*Task*
Scan the lines below for the string "gset" and copy every one that has it.

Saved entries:
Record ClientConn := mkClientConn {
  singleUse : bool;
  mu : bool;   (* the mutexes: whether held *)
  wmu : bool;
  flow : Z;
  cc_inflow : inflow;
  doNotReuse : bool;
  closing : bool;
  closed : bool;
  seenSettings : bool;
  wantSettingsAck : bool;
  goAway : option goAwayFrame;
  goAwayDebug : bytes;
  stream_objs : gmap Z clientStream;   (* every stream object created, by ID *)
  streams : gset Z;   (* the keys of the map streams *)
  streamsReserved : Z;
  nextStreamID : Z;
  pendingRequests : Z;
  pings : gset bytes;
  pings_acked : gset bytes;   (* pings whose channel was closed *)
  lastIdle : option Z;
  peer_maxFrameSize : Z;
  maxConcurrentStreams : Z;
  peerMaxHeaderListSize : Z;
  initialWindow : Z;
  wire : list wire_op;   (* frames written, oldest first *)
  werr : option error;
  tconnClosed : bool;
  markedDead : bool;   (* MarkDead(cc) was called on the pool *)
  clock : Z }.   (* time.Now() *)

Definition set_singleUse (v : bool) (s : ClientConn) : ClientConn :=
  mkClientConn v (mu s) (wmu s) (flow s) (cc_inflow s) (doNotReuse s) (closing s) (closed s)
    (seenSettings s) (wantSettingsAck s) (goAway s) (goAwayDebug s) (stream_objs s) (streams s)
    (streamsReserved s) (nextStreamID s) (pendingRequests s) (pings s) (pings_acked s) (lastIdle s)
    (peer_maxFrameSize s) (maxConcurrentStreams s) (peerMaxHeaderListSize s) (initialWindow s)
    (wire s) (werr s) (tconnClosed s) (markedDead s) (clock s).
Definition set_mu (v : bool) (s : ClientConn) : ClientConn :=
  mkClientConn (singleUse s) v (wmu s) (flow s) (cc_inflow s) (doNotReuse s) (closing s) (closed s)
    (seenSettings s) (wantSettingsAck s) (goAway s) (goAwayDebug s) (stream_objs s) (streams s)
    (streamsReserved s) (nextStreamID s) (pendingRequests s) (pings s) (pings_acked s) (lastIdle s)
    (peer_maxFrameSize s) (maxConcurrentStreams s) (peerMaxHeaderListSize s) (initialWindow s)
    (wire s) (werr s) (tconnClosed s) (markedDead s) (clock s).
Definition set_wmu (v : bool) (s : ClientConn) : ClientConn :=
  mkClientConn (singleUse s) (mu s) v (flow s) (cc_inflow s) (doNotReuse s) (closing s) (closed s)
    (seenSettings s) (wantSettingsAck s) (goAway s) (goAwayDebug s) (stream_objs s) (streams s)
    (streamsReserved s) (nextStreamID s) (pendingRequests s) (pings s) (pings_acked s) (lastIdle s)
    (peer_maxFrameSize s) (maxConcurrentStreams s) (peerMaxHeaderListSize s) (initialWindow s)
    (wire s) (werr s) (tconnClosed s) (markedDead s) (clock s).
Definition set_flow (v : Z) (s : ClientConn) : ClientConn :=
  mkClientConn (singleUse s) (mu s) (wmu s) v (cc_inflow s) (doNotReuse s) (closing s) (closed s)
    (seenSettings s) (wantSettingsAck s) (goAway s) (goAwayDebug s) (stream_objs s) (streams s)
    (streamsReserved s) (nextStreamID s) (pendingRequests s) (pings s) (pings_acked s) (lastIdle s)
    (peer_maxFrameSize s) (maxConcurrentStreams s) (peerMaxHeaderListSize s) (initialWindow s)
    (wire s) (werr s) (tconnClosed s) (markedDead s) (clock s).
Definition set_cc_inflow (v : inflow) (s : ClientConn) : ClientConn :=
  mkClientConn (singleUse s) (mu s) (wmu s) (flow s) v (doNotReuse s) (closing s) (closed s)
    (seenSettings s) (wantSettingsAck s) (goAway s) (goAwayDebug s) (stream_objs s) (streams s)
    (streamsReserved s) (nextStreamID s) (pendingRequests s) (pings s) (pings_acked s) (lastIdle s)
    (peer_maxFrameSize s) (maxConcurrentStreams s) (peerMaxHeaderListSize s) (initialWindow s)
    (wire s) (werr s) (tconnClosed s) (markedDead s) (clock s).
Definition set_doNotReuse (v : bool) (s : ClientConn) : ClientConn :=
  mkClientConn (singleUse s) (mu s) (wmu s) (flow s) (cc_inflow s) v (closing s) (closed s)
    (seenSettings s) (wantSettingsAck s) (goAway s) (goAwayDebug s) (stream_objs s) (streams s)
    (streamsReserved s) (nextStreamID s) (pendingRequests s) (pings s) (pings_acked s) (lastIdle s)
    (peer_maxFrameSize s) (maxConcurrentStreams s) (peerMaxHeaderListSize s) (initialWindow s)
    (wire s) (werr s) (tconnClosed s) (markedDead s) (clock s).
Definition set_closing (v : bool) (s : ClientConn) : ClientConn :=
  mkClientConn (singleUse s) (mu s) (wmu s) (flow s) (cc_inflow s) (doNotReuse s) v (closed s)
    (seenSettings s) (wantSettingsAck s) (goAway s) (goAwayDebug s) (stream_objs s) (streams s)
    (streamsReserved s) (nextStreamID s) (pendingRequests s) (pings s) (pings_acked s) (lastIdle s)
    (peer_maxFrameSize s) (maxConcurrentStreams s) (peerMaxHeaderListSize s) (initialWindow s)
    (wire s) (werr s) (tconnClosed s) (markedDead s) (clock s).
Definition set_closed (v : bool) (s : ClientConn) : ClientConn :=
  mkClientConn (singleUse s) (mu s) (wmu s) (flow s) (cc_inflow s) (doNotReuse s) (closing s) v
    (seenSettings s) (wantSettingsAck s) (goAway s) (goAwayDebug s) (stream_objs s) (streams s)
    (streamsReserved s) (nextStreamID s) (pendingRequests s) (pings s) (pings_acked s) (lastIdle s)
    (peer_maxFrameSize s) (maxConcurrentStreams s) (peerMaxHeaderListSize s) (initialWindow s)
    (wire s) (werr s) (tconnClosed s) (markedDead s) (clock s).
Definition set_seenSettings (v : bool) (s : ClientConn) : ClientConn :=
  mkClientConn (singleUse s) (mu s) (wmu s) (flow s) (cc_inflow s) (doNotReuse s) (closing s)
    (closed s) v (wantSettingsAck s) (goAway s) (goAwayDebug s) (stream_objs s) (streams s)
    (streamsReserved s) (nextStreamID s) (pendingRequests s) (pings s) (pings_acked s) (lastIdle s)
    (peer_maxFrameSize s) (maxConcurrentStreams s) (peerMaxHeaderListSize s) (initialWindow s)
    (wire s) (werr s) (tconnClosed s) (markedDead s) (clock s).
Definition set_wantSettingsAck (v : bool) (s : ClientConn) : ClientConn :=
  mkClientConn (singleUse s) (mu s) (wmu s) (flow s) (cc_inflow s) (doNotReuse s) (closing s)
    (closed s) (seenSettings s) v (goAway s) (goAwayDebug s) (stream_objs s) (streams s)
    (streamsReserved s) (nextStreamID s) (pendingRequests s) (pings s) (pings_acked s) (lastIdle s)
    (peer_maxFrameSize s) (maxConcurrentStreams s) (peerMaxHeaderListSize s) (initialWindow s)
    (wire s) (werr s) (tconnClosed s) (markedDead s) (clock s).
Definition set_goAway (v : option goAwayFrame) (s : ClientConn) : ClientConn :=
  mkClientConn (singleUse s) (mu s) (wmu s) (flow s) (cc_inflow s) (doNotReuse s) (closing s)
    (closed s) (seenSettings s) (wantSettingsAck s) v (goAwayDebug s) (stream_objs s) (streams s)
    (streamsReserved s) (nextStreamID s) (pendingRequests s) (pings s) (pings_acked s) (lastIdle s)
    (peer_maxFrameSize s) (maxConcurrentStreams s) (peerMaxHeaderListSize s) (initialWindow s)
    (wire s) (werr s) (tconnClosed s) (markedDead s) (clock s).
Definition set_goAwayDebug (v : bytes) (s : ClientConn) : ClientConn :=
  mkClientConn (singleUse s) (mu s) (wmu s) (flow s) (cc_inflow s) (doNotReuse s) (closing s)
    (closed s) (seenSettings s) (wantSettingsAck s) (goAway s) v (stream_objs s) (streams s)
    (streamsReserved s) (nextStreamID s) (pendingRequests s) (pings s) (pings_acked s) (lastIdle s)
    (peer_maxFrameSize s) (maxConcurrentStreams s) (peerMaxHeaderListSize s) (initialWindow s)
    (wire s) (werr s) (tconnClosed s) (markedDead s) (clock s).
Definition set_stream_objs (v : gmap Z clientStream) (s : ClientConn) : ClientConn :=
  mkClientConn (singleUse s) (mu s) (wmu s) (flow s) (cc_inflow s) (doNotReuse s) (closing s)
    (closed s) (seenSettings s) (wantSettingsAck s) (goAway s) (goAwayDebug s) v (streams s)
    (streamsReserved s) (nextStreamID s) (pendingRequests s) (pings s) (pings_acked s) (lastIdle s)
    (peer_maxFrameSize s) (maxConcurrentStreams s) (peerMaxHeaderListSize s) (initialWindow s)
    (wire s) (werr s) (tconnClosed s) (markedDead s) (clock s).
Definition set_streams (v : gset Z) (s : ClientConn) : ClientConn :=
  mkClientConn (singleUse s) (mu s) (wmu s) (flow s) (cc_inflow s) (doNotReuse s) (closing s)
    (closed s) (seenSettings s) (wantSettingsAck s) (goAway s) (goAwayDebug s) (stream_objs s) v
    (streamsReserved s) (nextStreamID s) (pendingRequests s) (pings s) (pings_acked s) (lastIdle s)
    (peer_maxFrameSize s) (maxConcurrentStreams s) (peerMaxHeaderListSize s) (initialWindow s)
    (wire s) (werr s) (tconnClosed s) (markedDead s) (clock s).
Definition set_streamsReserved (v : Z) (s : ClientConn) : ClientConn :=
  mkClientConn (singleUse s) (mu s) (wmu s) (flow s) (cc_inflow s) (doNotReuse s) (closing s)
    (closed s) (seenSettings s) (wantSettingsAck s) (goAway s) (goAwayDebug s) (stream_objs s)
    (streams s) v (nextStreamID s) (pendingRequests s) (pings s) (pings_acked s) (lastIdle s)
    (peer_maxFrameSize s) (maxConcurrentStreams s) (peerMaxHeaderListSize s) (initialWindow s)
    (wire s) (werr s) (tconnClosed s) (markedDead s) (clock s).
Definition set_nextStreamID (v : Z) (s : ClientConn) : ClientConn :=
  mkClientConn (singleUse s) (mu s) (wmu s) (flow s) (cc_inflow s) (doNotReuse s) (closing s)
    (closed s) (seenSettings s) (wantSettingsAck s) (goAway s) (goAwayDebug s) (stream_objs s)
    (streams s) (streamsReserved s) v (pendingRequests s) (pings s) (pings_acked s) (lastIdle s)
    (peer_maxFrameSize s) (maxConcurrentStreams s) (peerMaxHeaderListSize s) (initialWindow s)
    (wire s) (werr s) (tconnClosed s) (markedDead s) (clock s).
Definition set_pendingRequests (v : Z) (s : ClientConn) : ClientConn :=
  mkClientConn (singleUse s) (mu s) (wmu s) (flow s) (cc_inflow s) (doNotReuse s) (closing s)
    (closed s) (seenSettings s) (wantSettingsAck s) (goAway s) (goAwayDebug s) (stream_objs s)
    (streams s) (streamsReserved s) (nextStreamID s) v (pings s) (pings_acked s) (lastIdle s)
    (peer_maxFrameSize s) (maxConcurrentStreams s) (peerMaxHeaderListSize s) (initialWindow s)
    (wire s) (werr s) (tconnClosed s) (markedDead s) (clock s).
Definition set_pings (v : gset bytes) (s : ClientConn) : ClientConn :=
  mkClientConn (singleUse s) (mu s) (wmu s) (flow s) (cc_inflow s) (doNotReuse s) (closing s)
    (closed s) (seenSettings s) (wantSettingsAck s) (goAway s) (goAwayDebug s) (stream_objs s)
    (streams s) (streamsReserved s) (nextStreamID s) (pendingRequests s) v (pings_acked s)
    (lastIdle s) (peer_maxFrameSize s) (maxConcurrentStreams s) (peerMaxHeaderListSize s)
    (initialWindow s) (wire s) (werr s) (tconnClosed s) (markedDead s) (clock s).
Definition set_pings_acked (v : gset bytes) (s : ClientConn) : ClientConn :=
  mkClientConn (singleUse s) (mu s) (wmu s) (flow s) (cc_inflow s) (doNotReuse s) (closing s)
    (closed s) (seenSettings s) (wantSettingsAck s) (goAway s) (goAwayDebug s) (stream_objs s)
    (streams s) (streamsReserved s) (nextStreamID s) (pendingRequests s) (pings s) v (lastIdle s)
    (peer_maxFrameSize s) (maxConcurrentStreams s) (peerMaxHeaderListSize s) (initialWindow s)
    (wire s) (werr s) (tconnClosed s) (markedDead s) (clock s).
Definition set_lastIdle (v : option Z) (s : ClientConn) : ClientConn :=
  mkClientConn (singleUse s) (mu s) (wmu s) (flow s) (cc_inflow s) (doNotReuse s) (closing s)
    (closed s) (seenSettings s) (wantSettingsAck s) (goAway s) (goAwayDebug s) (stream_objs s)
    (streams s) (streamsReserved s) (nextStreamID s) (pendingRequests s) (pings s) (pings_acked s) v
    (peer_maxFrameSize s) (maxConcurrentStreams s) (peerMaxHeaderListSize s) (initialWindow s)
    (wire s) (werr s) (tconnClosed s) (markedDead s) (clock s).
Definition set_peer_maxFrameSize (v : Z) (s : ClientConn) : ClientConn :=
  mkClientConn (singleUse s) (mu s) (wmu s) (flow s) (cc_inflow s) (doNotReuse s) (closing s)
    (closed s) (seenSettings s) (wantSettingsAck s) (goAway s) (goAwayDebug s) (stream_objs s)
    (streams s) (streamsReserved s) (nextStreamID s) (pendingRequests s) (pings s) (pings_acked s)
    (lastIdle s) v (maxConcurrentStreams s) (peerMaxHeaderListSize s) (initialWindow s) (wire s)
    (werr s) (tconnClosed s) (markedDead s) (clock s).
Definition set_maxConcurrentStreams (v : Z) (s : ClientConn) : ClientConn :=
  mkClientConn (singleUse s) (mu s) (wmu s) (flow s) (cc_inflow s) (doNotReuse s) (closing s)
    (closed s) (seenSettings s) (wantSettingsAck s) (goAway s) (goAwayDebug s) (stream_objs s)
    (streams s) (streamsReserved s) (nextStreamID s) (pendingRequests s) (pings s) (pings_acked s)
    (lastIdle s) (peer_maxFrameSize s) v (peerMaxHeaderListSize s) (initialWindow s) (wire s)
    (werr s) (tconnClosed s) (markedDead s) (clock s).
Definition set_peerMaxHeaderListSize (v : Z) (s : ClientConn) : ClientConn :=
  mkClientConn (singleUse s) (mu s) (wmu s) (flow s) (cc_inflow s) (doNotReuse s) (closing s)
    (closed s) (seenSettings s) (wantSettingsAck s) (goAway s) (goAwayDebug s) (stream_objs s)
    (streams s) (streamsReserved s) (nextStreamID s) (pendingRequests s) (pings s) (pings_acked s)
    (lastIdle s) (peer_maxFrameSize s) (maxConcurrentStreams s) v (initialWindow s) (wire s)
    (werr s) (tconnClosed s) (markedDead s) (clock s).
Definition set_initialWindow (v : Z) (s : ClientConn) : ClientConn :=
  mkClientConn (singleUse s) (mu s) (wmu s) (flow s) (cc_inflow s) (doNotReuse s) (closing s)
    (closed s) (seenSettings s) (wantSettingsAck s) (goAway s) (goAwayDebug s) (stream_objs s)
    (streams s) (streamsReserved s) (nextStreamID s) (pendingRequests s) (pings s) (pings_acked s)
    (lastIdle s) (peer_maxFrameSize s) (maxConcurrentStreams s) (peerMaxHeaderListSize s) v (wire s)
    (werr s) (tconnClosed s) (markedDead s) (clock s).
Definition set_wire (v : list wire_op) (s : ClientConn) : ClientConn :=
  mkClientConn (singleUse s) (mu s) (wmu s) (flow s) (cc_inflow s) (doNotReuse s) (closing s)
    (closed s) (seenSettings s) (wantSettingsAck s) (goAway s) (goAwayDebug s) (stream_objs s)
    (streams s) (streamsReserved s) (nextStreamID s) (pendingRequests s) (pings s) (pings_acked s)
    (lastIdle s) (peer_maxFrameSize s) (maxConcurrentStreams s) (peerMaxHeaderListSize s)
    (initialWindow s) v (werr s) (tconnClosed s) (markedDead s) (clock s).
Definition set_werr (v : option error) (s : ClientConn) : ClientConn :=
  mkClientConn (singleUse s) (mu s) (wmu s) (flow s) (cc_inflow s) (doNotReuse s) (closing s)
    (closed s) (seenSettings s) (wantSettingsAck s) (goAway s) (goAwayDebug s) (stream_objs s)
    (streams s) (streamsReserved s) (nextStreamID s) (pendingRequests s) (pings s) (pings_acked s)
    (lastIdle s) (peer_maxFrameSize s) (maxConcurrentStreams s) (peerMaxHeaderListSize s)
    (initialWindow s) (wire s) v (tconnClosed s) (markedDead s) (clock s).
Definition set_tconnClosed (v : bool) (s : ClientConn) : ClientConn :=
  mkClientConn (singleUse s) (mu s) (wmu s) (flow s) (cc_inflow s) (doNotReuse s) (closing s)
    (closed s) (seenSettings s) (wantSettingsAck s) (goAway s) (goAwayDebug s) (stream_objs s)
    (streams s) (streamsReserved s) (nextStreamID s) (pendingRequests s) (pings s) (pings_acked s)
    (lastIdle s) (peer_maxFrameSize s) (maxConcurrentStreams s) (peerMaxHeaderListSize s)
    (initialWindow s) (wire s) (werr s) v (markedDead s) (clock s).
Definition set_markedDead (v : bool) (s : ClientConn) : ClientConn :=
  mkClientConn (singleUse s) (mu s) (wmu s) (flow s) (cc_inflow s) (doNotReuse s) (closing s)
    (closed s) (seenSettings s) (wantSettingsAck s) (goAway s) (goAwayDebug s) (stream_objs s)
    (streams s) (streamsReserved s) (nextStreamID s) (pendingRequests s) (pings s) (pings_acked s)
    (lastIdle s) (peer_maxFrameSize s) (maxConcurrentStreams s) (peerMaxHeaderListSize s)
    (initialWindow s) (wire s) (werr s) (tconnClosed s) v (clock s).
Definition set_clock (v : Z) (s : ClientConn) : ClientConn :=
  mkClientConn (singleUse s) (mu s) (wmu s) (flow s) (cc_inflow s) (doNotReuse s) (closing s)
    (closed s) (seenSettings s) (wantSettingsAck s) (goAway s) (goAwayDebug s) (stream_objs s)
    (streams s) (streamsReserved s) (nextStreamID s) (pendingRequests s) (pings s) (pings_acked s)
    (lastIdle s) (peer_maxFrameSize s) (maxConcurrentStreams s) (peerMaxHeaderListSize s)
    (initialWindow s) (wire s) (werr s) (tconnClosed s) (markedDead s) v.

*Solved exercise*
  streams : gset Z;   (* the keys of the map streams *)
  pings : gset bytes;
  pings_acked : gset bytes;   (* pings whose channel was closed *)
Definition set_streams (v : gset Z) (s : ClientConn) : ClientConn :=
Definition set_pings (v : gset bytes) (s : ClientConn) : ClientConn :=
Definition set_pings_acked (v : gset bytes) (s : ClientConn) : ClientConn :=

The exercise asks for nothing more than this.